1. Re: 10 years of OPUS (J?rg Tiedemann)
2. Re: 10 years of OPUS (Kenneth Heafield)


----------------------------------------------------------------------

Message: 1
Date: Wed, 6 Nov 2013 18:09:50 +0100
From: J?rg Tiedemann <jorg.tiedemann@lingfil.uu.se>
Subject: Re: [Moses-support] 10 years of OPUS
To: Tom Hoar <tahoar@precisiontranslationtools.com>
Cc: "<moses-support@mit.edu>" <moses-support@mit.edu>
Message-ID: <C8B180DF-2866-436C-A3A8-45241E9C9783@lingfil.uu.se>
Content-Type: text/plain; charset="utf-8"

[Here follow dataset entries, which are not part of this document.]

(** * The logical-date dependency of a task instance

    A shallow embedding of [RunnableExecDateDep._get_dep_statuses]
    (airflow-core/src/airflow/ti_deps/deps/runnable_exec_date_dep.py) and of
    the parts of Python's [datetime] the method relies on: the ordering of
    two datetimes (which raises [TypeError] when one is naive and the other
    aware) and [isoformat].  The method is a generator; a call is modelled by
    the statuses it yields, in order, together with the way it ends. *)

From Stdlib Require Import ZArith List String Ascii Bool Lia.
Import ListNotations.

Local Open Scope string_scope.
Local Open Scope Z_scope.

(** ** Python exceptions and results *)

Inductive exn : Type :=
| TypeError (msg : string)
| NoResultFound.

Definition result (A : Type) : Type := (exn + A)%type.

(** ** Python's [datetime] *)

Module PyDatetime.

(** A zone object.  [UTC] is the one object [timezone.utc], the zone
    [utcnow] attaches.  Any other zone object is identified by [id]; [offset]
    is the offset east of UTC, in microseconds (the [timedelta] that
    [utcoffset] returns), that the object reports for the datetime carrying
    it: a zone with daylight saving time reports different offsets for
    different datetimes. *)
Inductive tzinfo : Type :=
| UTC
| Zone (id : nat) (name : string) (offset : Z).

Definition tz_name (tz : tzinfo) : string :=
  match tz with
  | UTC => "UTC"
  | Zone _ name _ => name
  end.

Definition tz_utcoffset (tz : tzinfo) : Z :=
  match tz with
  | UTC => 0
  | Zone _ _ offset => offset
  end.

Record datetime : Type := mk_datetime {
  year : Z;
  month : Z;
  day : Z;
  hour : Z;
  minute : Z;
  second : Z;
  microsecond : Z;
  dt_tzinfo : option tzinfo
}.

Definition utc : tzinfo := UTC.

Definition utcoffset (d : datetime) : option Z :=
  option_map tz_utcoffset (dt_tzinfo d).

Definition replace_tzinfo (d : datetime) (tz : option tzinfo) : datetime :=
  mk_datetime (year d) (month d) (day d) (hour d) (minute d) (second d)
              (microsecond d) tz.

(** [mytz is ottz]: both absent, or one and the same zone object. *)
Definition tzinfo_is (a b : option tzinfo) : bool :=
  match a, b with
  | None, None => true
  | Some UTC, Some UTC => true
  | Some (Zone i _ _), Some (Zone j _ _) => Nat.eqb i j
  | _, _ => false
  end.

(** [myoff == otoff] on optional timedeltas. *)
Definition offset_eqb (a b : option Z) : bool :=
  match a, b with
  | None, None => true
  | Some x, Some y => x =? y
  | _, _ => false
  end.

(** *** Ordinals *)

Definition _is_leap (y : Z) : bool :=
  (y mod 4 =? 0) && (negb (y mod 100 =? 0) || (y mod 400 =? 0)).

Definition _days_before_year (y : Z) : Z :=
  let y1 := y - 1 in
  y1 * 365 + y1 / 4 - y1 / 100 + y1 / 400.

Definition _DAYS_BEFORE_MONTH : list Z :=
  [-1; 0; 31; 59; 90; 120; 151; 181; 212; 243; 273; 304; 334].

Definition _days_before_month (y m : Z) : Z :=
  nth (Z.to_nat m) _DAYS_BEFORE_MONTH 0
  + (if (2 <? m) && _is_leap y then 1 else 0).

Definition _ymd2ord (y m d : Z) : Z :=
  _days_before_year y + _days_before_month y m + d.

Definition toordinal (d : datetime) : Z :=
  _ymd2ord (year d) (month d) (day d).

(** *** Comparison *)

(** [_cmp(x, y)] on tuples of integers: [0 if x == y else 1 if x > y else -1]. *)
Fixpoint tuple_cmp (x y : list Z) : Z :=
  match x, y with
  | [], [] => 0
  | [], _ :: _ => -1
  | _ :: _, [] => 1
  | a :: x', b :: y' =>
      if a <? b then -1 else if b <? a then 1 else tuple_cmp x' y'
  end.

Definition fields (d : datetime) : list Z :=
  [year d; month d; day d; hour d; minute d; second d; microsecond d].

(** [self - other] for two datetimes whose offsets are known: a
    [timedelta], kept as its total number of microseconds. *)
Definition sub_base (a b : datetime) : Z :=
  let days := toordinal a - toordinal b in
  let secs1 := second a + minute a * 60 + hour a * 3600 in
  let secs2 := second b + minute b * 60 + hour b * 3600 in
  (days * 86400 + (secs1 - secs2)) * 1000000 + (microsecond a - microsecond b).

Definition naive_aware_msg : string :=
  "can't compare offset-naive and offset-aware datetimes".
(** X12. In the debug build a second [CCS_THREAD_LOCK] on a mutex that the
    first one took at depth 0 is reported when [service_mutex_check_locks]
    is set: the mutex then holds depth 2 and the site of the second lock,
    and the log has gained exactly one warning, which names the site of the
    first lock and the site of the second. *)
Theorem debug_double_lock_reported (w : world P) (mutex : Z) (m : service_mutex_t)
    (f1 f2 : string) (l1 l2 : Z) :
  mutex <> NULL -> mutexes w !! mutex = Some m -> m_lock_debug m = 0 ->
  service_mutex_check_locks w = true ->
  exists w',
    bind (CCS_THREAD_LOCK debug_build mutex f1 l1)
         (fun _ => CCS_THREAD_LOCK debug_build mutex f2 l2) w = Ok tt w' /\
    mutexes w' !! mutex = Some (Mtx 2 (Some f2) l2) /\
    (forall k, k <> mutex -> mutexes w' !! k = mutexes w !! k) /\
    output w' = output w ++
      [Msg "Warning -- mutex already locked at %s:%d, now at %s:%d"
           [AStr (Some f1); AInt l1; AStr (Some f2); AInt l2]].
Proof.
  intros Hx Hm Hd Hc.
  eexists. split; [exact (debug_double_lock_reported_closed w mutex m f1 f2 l1 l2 Hx Hm Hd Hc)|].
  split; [apply update_lookup|].
  split; [|reflexivity]. intros k Hk. now apply update_lookup_ne.
Qed.

(** One call of the debug build on a valid mutex. *)
Lemma perform_debug_step (w : world P) (c : call) (m : service_mutex_t) :
  call_mutex c <> NULL -> mutexes w !! call_mutex c = Some m ->
  exists m' extra,
    perform debug_build c w =
      Ok tt (update (call_mutex c) m' (output w ++ extra) w) /\
    (length extra <= 1)%nat /\
    (service_mutex_check_locks w = false -> extra = []).
Proof.
  intros Hx Hm. destruct c as [mutex file line|mutex file line]; cbn [call_mutex] in *;
    cbn [perform].
  - rewrite (debug_lock_eval w mutex m file line Hx Hm).
    destruct (service_mutex_check_locks w && negb (1 =? int (m_lock_debug m + 1))) eqn:E.
    + eexists _, [_]. split; [reflexivity|]. split; [simpl; lia|].
      intros Hc. rewrite Hc in E. discriminate.
    + eexists _, []. rewrite app_nil_r. split; [reflexivity|]. split; [simpl; lia|easy].
  - rewrite (debug_unlock_eval w mutex m file line Hx Hm).
    destruct (service_mutex_check_locks w && (int (m_lock_debug m - 1) <? 0)) eqn:E.
    + eexists _, [_]. split; [reflexivity|]. split; [simpl; lia|].
      intros Hc. rewrite Hc in E. discriminate.
    + eexists _, []. rewrite app_nil_r. split; [reflexivity|]. split; [simpl; lia|easy].
Qed.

Extracting lexicalized reordering tables shouldn't be a problem. Data files and word alignment are given. Note also that phrase tables exist only for one direction. For the other direction you will need to swap phrases, scores and word alignments. But this is easy as well.

Tokenization is a bit more tricky. In some cases I use the tree tagger for pre-processing to get better tagging results. Otherwise, it's mainly the Moses tokenizer with some additional exceptions and smaller changes. Good point that I should document this more carefully.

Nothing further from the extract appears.